» Your objective
Could you reproduce the lines below from the one with "intros U [M" through the one with "- exists false, t."? Keep both ends and add nothing.

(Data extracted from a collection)
◇ ◇ ◇ ◇
(* ===== verification/BnMul.v ===== *)
(** * Products of big integers (crypto/fipsmodule/bn/mul.c)

    [BN_mul], [BN_sqr] and [BN_mul_word] over the routines of BnProducts. The
    result may be an operand, and is then computed in a number of the context.
    The words that a routine leaves in its scratch number are dead, and not
    modelled: only the room in it is. Theorems are stated for any context behind
    the interface of BnCtx. *)

From S2P Require Import Prelude Buffers BnWords Bignum BnBytes BnCtx BnShift BnProducts.

(** ** Numbers *)

(** The words a routine writes from [r->d] on; past the end of the array is [None]. *)
Definition write_words (r : BIGNUM) (l : list Z) (t : Z) : option BIGNUM := guard (len l <=? dmax r) in Some (put_words r l t).

Section Numbers.
Variable alloc_ok : Z -> bool.
Variable uninit : Z -> list Z.
Context {C : Type} `{Temporaries C}.

(** The operands of nearly equal length: the success, [rr], the other numbers
    taken from the context, and the context. *)
Definition mul_karatsuba (rr a b : BIGNUM) (ctx : C) : option (bool * BIGNUM * list BIGNUM * C) :=
  let al := top a in
  let bl := top b in
  let bits := BN_num_bits_word (u64 (if al - bl =? -1 then bl else al)) in
  let j := Z.shiftl 1 (bits - 1) in
  let k := j + j in
  let (t, ctx) := ctx_get ctx in
  match t with
  | None => Some (false, rr, [], ctx)
  | Some t =>
      let part := (j <? al) || (j <? bl) in
      let size := if part then k * 4 else k * 2 in
      let (ok, t) := bn_wexpand alloc_ok uninit t size in
      if negb ok then Some (false, rr, [t], ctx) else
      let (ok, rr) := bn_wexpand alloc_ok uninit rr size in
      if negb ok then Some (false, rr, [t], ctx) else
      let fuel := S (Z.to_nat bits) in
      let* l := if part then bn_mul_part_recursive fuel (words a) (words b) j (al - j) (bl - j) (dmax t)
                else bn_mul_recursive fuel (words a) (words b) j (al - j) (bl - j) (dmax t) in
      let* rr := write_words rr l (al + bl) in
      Some (true, bn_correct_top rr, [t], ctx)
  end.

(** [BN_mul] from [rr->neg = ...] to [bn_correct_top]. *)
Definition mul_into (rr a b : BIGNUM) (ctx : C) : option (bool * BIGNUM * list BIGNUM * C) :=
  let al := top a in
  let bl := top b in
  let i := al - bl in
  let rr := with_neg rr (xorb (neg a) (neg b)) in
  if (i =? 0) && (al =? 8) then
    let (ok, rr) := bn_wexpand alloc_ok uninit rr 16 in
    if negb ok then Some (false, rr, [], ctx) else
    let* rr := write_words rr (bn_mul_comba8 (words a) (words b)) 16 in
    Some (true, bn_correct_top rr, [], ctx)
  else if (16 <=? al) && (16 <=? bl) && (-1 <=? i) && (i <=? 1) then mul_karatsuba rr a b ctx
  else
    let (ok, rr) := bn_wexpand alloc_ok uninit rr (al + bl) in
    if negb ok then Some (false, rr, [], ctx) else
    let* rr := write_words rr (bn_mul_normal (words a) al (words b) bl) (al + bl) in
    Some (true, bn_correct_top rr, [], ctx).

(** An operand is [None] where the caller passes [r]. *)
Definition BN_mul (r : BIGNUM) (a b : option BIGNUM) (ctx : C) : option (bool * BIGNUM * C) :=
  let x := operand r a in
  let y := operand r b in
  if (top x =? 0) || (top y =? 0) then Some (true, BN_zero r, ctx) else
  let ctx := ctx_start ctx in
  match a, b with
  | Some _, Some _ =>
      let* out := mul_into r x y ctx in
      let '(ok, r, ts, ctx) := out in
      Some (ok, r, ctx_end ctx ts)
  | _, _ =>
      let (rr, ctx) := ctx_get ctx in
      match rr with
      | None => Some (false, r, ctx_end ctx [])
      | Some rr =>
          let* out := mul_into rr x y ctx in
          let '(ok, rr, ts, ctx) := out in
          let (ok, r) := if ok : bool then BN_copy alloc_ok uninit r rr else (false, r) in
          Some (ok, r, ctx_end ctx (rr :: ts))
      end
  end.

Definition BN_MASK2l : Z := 0xffffffff.

(** [BN_sqr] from [bn_wexpand(rr, max)] on. *)
Definition sqr_into (rr tmp a : BIGNUM) : option (bool * BIGNUM * BIGNUM) :=
  let al := top a in
  let max := 2 * al in
  let (ok, rr) := bn_wexpand alloc_ok uninit rr max in
  if negb ok then Some (false, rr, tmp) else
  let bits := BN_num_bits_word (u64 al) in
  let j := Z.shiftl 1 (bits - 1) in
  let k := j + j in
  let '(ok, tmp) :=
    if (al =? 4) || (al =? 8) || (al <? BN_SQR_RECURSIVE_SIZE_NORMAL) then (true, tmp)
    else bn_wexpand alloc_ok uninit tmp (if al =? j then k * 2 else max) in
  if negb ok then Some (false, rr, tmp) else
  let* l :=
    if al =? 4 then Some (bn_sqr_comba4 (words a)) else
    if al =? 8 then Some (bn_sqr_comba8 (words a)) else
    if al <? BN_SQR_RECURSIVE_SIZE_NORMAL then Some (bn_sqr_normal (words a) al) else
    if al =? j then bn_sqr_recursive (S (Z.to_nat bits)) (words a) al (dmax tmp) else
    guard (max <=? dmax tmp) in Some (bn_sqr_normal (words a) al) in
  let w := get (d a) (al - 1) in
  let* rr := write_words rr l (if w =? Z.land w BN_MASK2l then max - 1 else max) in
  Some (true, with_neg rr false, tmp).

Definition BN_sqr (r : BIGNUM) (a : option BIGNUM) (ctx : C) : option (bool * BIGNUM * C) :=
  let x := operand r a in
  if top x <=? 0 then Some (true, mk_bn (d r) 0 false (is_static r), ctx) else
  let ctx := ctx_start ctx in
  let (rr, ctx) := match a with Some _ => (Some r, ctx) | None => ctx_get ctx end in
  let (tmp, ctx) := ctx_get ctx in
  match rr, tmp with
  | Some rr, Some tmp =>
      let* out := sqr_into rr tmp x in
      let '(ok, rr, tmp) := out in
      match a with
      | Some _ => Some (ok, rr, ctx_end ctx [tmp])
      | None =>
          let (ok, r) := if ok : bool then BN_copy alloc_ok uninit r rr else (false, r) in
          Some (ok, r, ctx_end ctx [rr; tmp])
      end
  | Some rr, None => Some (false, r, ctx_end ctx (match a with Some _ => [] | None => [rr] end))
  | None, Some tmp => Some (false, r, ctx_end ctx [tmp])
  | None, None => Some (false, r, ctx_end ctx [])
  end.

Definition BN_mul_word (bn : BIGNUM) (w : Z) : bool * BIGNUM :=
  let w := Z.land w BN_MASK2 in
  if top bn =? 0 then (true, bn) else
  if w =? 0 then (true, BN_zero bn) else
  let (l, ll) := bn_mul_words (words bn) (Z.to_nat (top bn)) w in
  let bn := put_words bn l (top bn) in
  if negb (ll =? 0) then
    let (ok, bn) := bn_wexpand alloc_ok uninit bn (top bn + 1) in
    if negb ok then (false, bn) else
    (true, mk_bn (set (d bn) (top bn) ll) (top bn + 1) (neg bn) (is_static bn))
  else (true, bn).
End Numbers.

(** ** What they deliver *)

Lemma wexpand_temporary alloc_ok uninit t n : (forall n, 0 <= n -> len (uninit n) = n) -> temporary_ok t -> 0 <= n ->
  exists ok t', bn_wexpand alloc_ok uninit t n = (ok, t') /\ temporary_ok t' /\
    (if ok : bool then n <= dmax t' else starved alloc_ok \/ word_limit < n).
Proof.
  intros U [M S] Hn. destruct (wexpand_case alloc_ok uninit U t n M Hn) as [(E & R) | (t' & E & M' & D & _ & _ & _ & S')].
  - exists false, t. split; [exact E | split; [now split |]]. destruct R as [R | [R | R]]; [now left | now right | congruence].
  - exists true, t'. split; [exact E | split; [| exact D]]. split; [exact M' | congruence].
Qed.
Lemma divide_ok ws num divisor : work_ok ws -> bn_ok num -> bn_ok divisor -> 0 < top divisor -> top divisor <= word_limit ->
  quotient_ready ws num divisor (divide alloc_ok uninit ws num divisor).
Proof.
  intros (Tt & Tn & Td & Mr) On Od Hd Hf. unfold divide. destruct (norm_shift_bits divisor (conj Od Hf) Hd) as (Hs & k & Hk & Rk).
  set (s := BN_BITS2 - BN_num_bits divisor mod BN_BITS2) in *. unfold BN_BITS2. clearbody s.
  assert (Fail : forall ws' s', work_ok ws' -> is_static (w_res ws') = is_static (w_res ws) -> refuses alloc_ok (w_res ws) (Z.max (top num) (top divisor) + 4) ->
    quotient_ready ws num divisor (Some (false, ws', s'))).
  { intros ws' s' W S R. exists false, ws', s'. split; [reflexivity | split; [exact W | split; [exact S | split; [discriminate | now intros _]]]]. }
  assert (Hs64 : s / 64 <= 1 /\ (s + 64) / 64 <= 2) by (split; Z.to_euclidean_division_equations; lia).
  destruct (lshift_delivers alloc_ok uninit uninit_len (w_sdiv ws) (Some divisor) s (proj1 Td) Od ltac:(lia)) as (M1 & S1 & V1 & F1). cbn [operand] in V1, F1.
  destruct (BN_lshift _ _ (w_sdiv ws) _ _) as [[] sd]; cbn [fst snd negb] in *.
  2: { apply Fail; [| reflexivity | apply (temporary_refuses (w_sdiv ws) (top divisor + s / 64 + 1)); [exact Td | lia | now apply F1]].
       exact (conj Tt (conj Tn (conj (conj M1 (eq_trans S1 (proj2 Td))) Mr))). }
  destruct (V1 eq_refl) as [O1 E1]. assert (T1 : temporary_ok (with_neg sd false)) by exact (conj M1 (eq_trans S1 (proj2 Td))).
  pose proof (shifted_abs divisor sd s O1 Od ltac:(lia) E1) as A1.
  destruct (lshift_delivers alloc_ok uninit uninit_len (w_snum ws) (Some num) (s + 64) (proj1 Tn) On ltac:(lia)) as (M2 & S2 & V2 & F2). cbn [operand] in V2, F2.
  destruct (BN_lshift _ _ (w_snum ws) _ _) as [[] sn]; cbn [fst snd negb] in *.
  2: { apply Fail; [| reflexivity | apply (temporary_refuses (w_snum ws) (top num + (s + 64) / 64 + 1)); [exact Tn | lia | now apply F2]].
       exact (conj Tt (conj (conj M2 (eq_trans S2 (proj2 Tn))) (conj T1 Mr))). }
  destruct (V2 eq_refl) as [O2 E2]. assert (T2 : temporary_ok (with_neg sn false)) by exact (conj M2 (eq_trans S2 (proj2 Tn))).
  pose proof (shifted_abs num sn (s + 64) O2 On ltac:(lia) E2) as A2. rewrite Z.pow_add_r in A2 by lia.
  destruct (top_bit_set (with_neg sd false) k (abs_ok sd O1) Hk ltac:(change (bn_abs (with_neg sd false)) with (bn_abs sd); rewrite A1; exact Rk)) as [Ek Hb].
  set (ws1 := mk_work (w_tmp ws) (with_neg sn false) (with_neg sd false) (w_res ws)).
  destruct (divide_words_ok ws1 (xorb (neg num) (neg divisor)) (bn_abs num * 2 ^ s) (conj Tt (conj T2 (conj T1 Mr)))) as (ok & ws' & -> & W' & S' & V' & F').
  { split; [exact (abs_ok sn O2) | split; [exact (abs_ok sd O1) | split; [reflexivity | split; [cbn in *; lia | split; [exact Hb |]]]]].
    change (bn_abs sn = 2 ^ 64 * (bn_abs num * 2 ^ s)). rewrite A2. ring. }
  pose proof (abs_range divisor Od) as Rd. pose proof (abs_range num On) as Rn. pose proof (Z.pow_le_mono_r 2 s 64 ltac:(lia) ltac:(lia)) as Ps. pose proof (Z.pow_pos_nonneg 2 s ltac:(lia) ltac:(lia)) as Ps0.
  assert (Bd : top sd <= top divisor + 1).
  { pose proof (proj1 Od) as Md. unfold bn_mem in Md. apply top_least; [exact O1 | lia |]. rewrite A1. replace (64 * (top divisor + 1)) with (64 * top divisor + 64) by ring. rewrite Z.pow_add_r by lia. apply mul_lt_le; lia. }
  destruct ok.
  2: { apply Fail; [exact W' | exact S' |]. apply (refuses_mono alloc_ok (w_res ws) (w_res ws) (Z.max (top sn) (top sd) + 2)); [reflexivity | | exact (F' eq_refl)].
       assert (Bn : top sn <= top num + 2); [| lia]. pose proof (proj1 On) as Mn. unfold bn_mem in Mn. apply top_least; [exact O2 | lia |]. rewrite A2.
       replace (64 * (top num + 2)) with (64 * top num + (64 + 64)) by ring. rewrite !Z.pow_add_r by lia. apply mul_lt_le; [lia |]. pose proof (Z.mul_le_mono_nonneg_r (2 ^ s) (2 ^ 64) (2 ^ 64) ltac:(lia) Ps). lia. }
  destruct (V' eq_refl) as (O3 & E3 & N3 & W3 & Q3). change (bn_abs (w_sdiv ws1)) with (bn_abs sd) in E3, Q3. rewrite A1 in E3, Q3.
  destruct (nonzero_words divisor Od Hd) as (_ & _ & _ & _ & (Pd & _) & _).
  rewrite Z.mul_mod_distr_r in E3 by lia. rewrite Z.div_mul_cancel_r in Q3 by lia. pose proof (Z.mod_pos_bound (bn_abs num) (bn_abs divisor) Pd) as Rm.
  set (m := bn_abs num mod bn_abs divisor) in *. pose proof (Z.mul_nonneg_nonneg m (2 ^ s) ltac:(lia) ltac:(lia)) as Pm.
  assert (N4 : neg (w_snum ws') = false). { destruct (neg (w_snum ws')) eqn:N; [| reflexivity]. pose proof (neg_pos _ O3 N). unfold bn_val in E3. rewrite N in E3. lia. }
  assert (A3 : bn_abs (w_snum ws') = 2 ^ (s + 64) * m) by (unfold bn_val in E3; rewrite N4 in E3; rewrite E3, Z.pow_add_r by lia; ring).
  exists true, ws', (s + 64). split; [reflexivity | split; [exact W' | split; [exact S' | split; [intros _ | discriminate]]]].
  split; [lia | split; [split; [exact O3 |] | split; [exact N4 | split; [exact A3 | split; [exact N3 | split; [exact W3 | exact Q3]]]]]].
  pose proof (proj1 Od) as Md. unfold bn_mem in Md. apply top_least; [exact O3 | lia |]. rewrite A3, Z.pow_add_r by lia.
  replace (64 * (top divisor + 2)) with (64 + 64 + 64 * top divisor) by ring. rewrite !Z.pow_add_r by lia. apply Z.le_lt_trans with (2 ^ 64 * 2 ^ 64 * m); [apply Z.mul_le_mono_nonneg_r; lia |]. apply Z.mul_lt_mono_pos_l; lia.
Qed.
Definition BN_mod_word (a : BIGNUM) (w : Z) : Z :=
  if w =? 0 then BN_MASK2 else
  u64 (mod_word_loop (Z.to_nat (top a)) (d a) 0 (Z.land w BN_MASK2)).

(** *** Powers of two *)

(** [1 + ((e - 1) / BN_BITS2)] and the mask on the top word. *)
Definition pow2_words (e : Z) : Z := 1 + u64 (e - 1) / BN_BITS2.

Definition mask_top (t : list Z) (num_words e : Z) : list Z :=
  let top_word_exponent := e mod BN_BITS2 in
  if negb (top_word_exponent =? 0)
  then set t (num_words - 1) (Z.land (get t (num_words - 1)) (u64 (Z.shiftl 1 top_word_exponent) - 1)) else t.

Definition BN_value_one : BIGNUM := mk_bn [1] 1 false true.

Section Pow2.
Variable alloc_ok : Z -> bool.
Variable uninit : Z -> list Z.

Definition BN_mod_pow2 (r : BIGNUM) (a : option BIGNUM) (e : Z) : bool * BIGNUM :=
  let x := operand r a in
  if (e =? 0) || (top x =? 0) then (true, BN_zero r) else
  let num_words := pow2_words e in
  if top x <? num_words then match a with Some a => BN_copy alloc_ok uninit r a | None => (true, r) end else
  let (ok, r) := bn_wexpand alloc_ok uninit r num_words in
  if negb ok then (false, r) else
  let t := splice (d r) 0 (take num_words (source a (d r))) in
  let t := mask_top t num_words e in
  (true, bn_correct_top (mk_bn t num_words (neg x) (is_static r))).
◇ ◇ ◇ ◇
» Expected output
  intros U [M S] Hn. destruct (wexpand_case alloc_ok uninit U t n M Hn) as [(E & R) | (t' & E & M' & D & _ & _ & _ & S')].
  - exists false, t. split; [exact E | split; [now split |]]. destruct R as [R | [R | R]]; [now left | now right | congruence].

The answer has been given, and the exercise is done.